Ours's pre-fix behavior

  • resolve_pseudo_handle (exports.rs:4321): only translates the magic 0xFFFF_FFFF / 0xFFFF_FFFE self-handle. For any other value it's a pass-through. Native dispatcher pointers and real handles both reach the next step unchanged.
  • ensure_dispatcher_object (exports.rs:4363): on first encounter of a guest pointer (ptr >= 0x1_0000 and not already in state.objects), reads the dispatcher header, creates the shadow KernelObject::{Event, Semaphore, Timer}, inserts into state.objects, stamps kXObjSignature at +0x08/+0x0C. Does NOT emit handle.create. Does NOT bump handle_refcount (entry stays absent).
  • ke_wait_for_single_object (exports.rs:4954): calls resolve_pseudo_handleensure_dispatcher_objectrefresh_pkevent_shadow_from_guest → emits wait.begin with lookup_handle_semantic_id(handle) = 0 (since no SID was ever registered) → calls do_wait_single.

Result observed at idx=102171: ours emits wait.begin handles_semantic_ids=['0000000000000000'] and zero handle.create events.

Fix shape

Symmetric: extend ensure_dispatcher_object to do the equivalent of canary's XObject::AddHandle post-construction emit. Specifically:

  1. After inserting the shadow into state.objects (existing line ~4409), and when this is a fresh adoption (the inserted-before check is the guard at line 4367), seed handle_refcount.insert(ptr, 1) for lifecycle symmetry (no canary-side handle.destroy is expected, but consistency with alloc_handle_for is worth ~1 LOC).
  2. When event_log::is_enabled(), call event_log::emit_handle_create_auto(tid, cycle, /* pc */ 0, object_type, raw_handle_id=ptr, object_name=None).

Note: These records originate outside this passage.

(* ===== verification/LinuxBwrapExamples.v ===== *)
(** Concrete disks under the mounts of [LinuxBwrap]: witnesses of the theorems,
    and the policies whose mounts do not enforce them. *)

From S2P Require Import Prelude Text Paths Permissions PermissionsSpec SandboxRoots SandboxRootsSpec LinuxBwrap LinuxBwrapSpec.

(** * A disk with at most one link *)

(** Directories and files by their canonical paths, what [rg] finds, and a link. *)
Record Disk := mkDisk {
  directories : list Path; files : list (Path * str); matches : list str; link : option (Path * Path) }.

Definition contents_of (d : Disk) (path : Path) : option str :=
  snd <$> head (filter (λ f, f.1 = path) (files d)).
Definition on_disk (d : Disk) (path : Path) : bool :=
  bool_decide (path ∈ directories d) || bool_decide (is_Some (contents_of d path)).
Definition stat_of (d : Disk) (path : Path) : result LstatError Metadata :=
  if bool_decide (path ∈ directories d) then Ok (mkMetadata Directory 0 0 0)
  else match contents_of d path with
       | Some contents => Ok (mkMetadata RegularFile (N.of_nat (length contents)) 0 0)
       | None => Err NotFound
       end.

(** Where a path leads. *)
Definition follow (d : Disk) (path : Path) : Path :=
  match link d with
  | Some (l, t) => match strip_path_prefix path l with Some rest => t ++ rest | None => path end
  | None => path
  end.
Definition lstat_of (d : Disk) (path : Path) : result LstatError Metadata :=
  if bool_decide (fst <$> link d = Some path) then Ok (mkMetadata Symlink 0 0 0) else stat_of d (follow d path).

Definition disk_host (d : Disk) : Host := {|
  home_dir := None;
  current_dir := Some [RootDir];
  tmpdir_var := None;
  is_dir path := bool_decide (follow d path ∈ directories d);
  is_file path := bool_decide (is_Some (contents_of d (follow d path)));
  path_exists path := on_disk d (follow d path);
  read_file path := contents_of d (follow d path);
  symlink_metadata path := match lstat_of d path with Ok m => Some (is_symlink m) | Err _ => None end;
  canonicalize path := if on_disk d (follow d path) then Some (follow d path) else None
|}.

(** [rg] finds what the disk lists as matches. *)
Definition disk_linux (d : Disk) : @LinuxHost (disk_host d) := {|
  lstat := lstat_of d;
  dir_tree path :=
    if bool_decide (follow d path ∈ directories d)
    then Tree (Ok ((λ q, (path_text q, Entry RegularFile))
                   <$> filter (λ q, parent q = Some (follow d path)) (directories d ++ (files d).*1)))
    else Entry RegularFile;
  run_rg _ := RgExit (Some 0%Z) (join [0%N] (matches d)) [];
  open_dev_null := Ok 3%N;
  build_glob_set matchers := Ok (λ path, existsb (λ matcher, matcher path) matchers)
|}.

(** What is above something on the disk or above the link is there; nothing lies below
    the link itself, and it is apart from where it leads. *)
Definition all_paths (d : Disk) : list Path := directories d ++ (files d).*1.
Definition closed (d : Disk) : bool :=
  forallb (λ path, bool_decide (normal path) && forallb (λ n, on_disk d (take n path)) (seq 1 (length path))) (all_paths d)
  && match link d with
     | None => true
     | Some (l, t) =>
         forallb (λ n, on_disk d (take n l)) (seq 1 (length l - 1))
         && forallb (λ path, negb (path_starts_with path l)) (all_paths d)
         && negb (path_starts_with t l) && negb (path_starts_with l t)
     end.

The chosen object_type matches the variant: Event=1, Semaphore=3, Timer=4. This both emits the event AND registers the SID in the registry so the subsequent wait.begin resolves non-zero.

Order in ke_wait_for_single_object already matches canary: synth (now emits handle.create) before wait.begin. No re-ordering needed.

For ke_wait_for_multiple_objects the same applies — the loop already calls ensure_dispatcher_object per pointer (exports.rs:5022). Each first adoption emits one handle.create and the SID array used by wait.begin becomes non-zero per element.

Idempotency / refcount lifecycle

  • First-touch: shadow inserted + handle_refcount[ptr] = 1 + emit handle.create.
  • Re-touch (same pointer): early return at the contains_key guard → no emit, no refcount change. Matches canary's "already-initialized" branch.
  • Destroy: there is no path that destroys these shadows in ours today (parity with canary). If someone later wires handle.destroy on shadow-removal, the refcount will be present and decrement-to-zero will fire the symmetric event. Not in scope here.

Scope

C+17 strictly addresses D-2/D-3/D-4. We do not touch:

  • NtWait* (handle-based; already SID-resolves through the registry once the underlying Nt*Create* emit fires handle.create).
  • Ke{Set,Reset,Pulse}Event / KeReleaseSemaphore paths that also call ensure_dispatcher_object. These will now emit handle.create on their first-touch — that's EXPECTED engine-symmetric behavior, and matches canary (every entry into GetNativeObject may emit). The wait-side has pre-context emits in both engines, so observable order is preserved.

Tripstone register

  • Reading-error #28 (canary semantics first): VERIFIED.
  • Reading-error #23 (widely-used primitive flip): MITIGATED via cold-vs-cold gate and HARD-REVERT-IF-MAIN-REGRESSES discipline.
  • Reading-error #19 (host-side emits): event_log::is_enabled() guard preserved on every new emit — default-off zero cost.
  • Refcount semantics: matches canary's "stash forever" lazy-wrap pattern; not symmetric with alloc_handle_for's NtClose-balanced lifecycle (which is correct — these are different kinds of handles).

Cascade prediction (for the run)

A=verify canary's GetNativeObject semantics: DONE. B=land symmetric ~30-50 LOC fix: PENDING. C=main matched-prefix > 102,171: ~75%. D=sister chains advance (4 chains): ~75%. E=NEW divergences surface (downstream): ~80% (intended).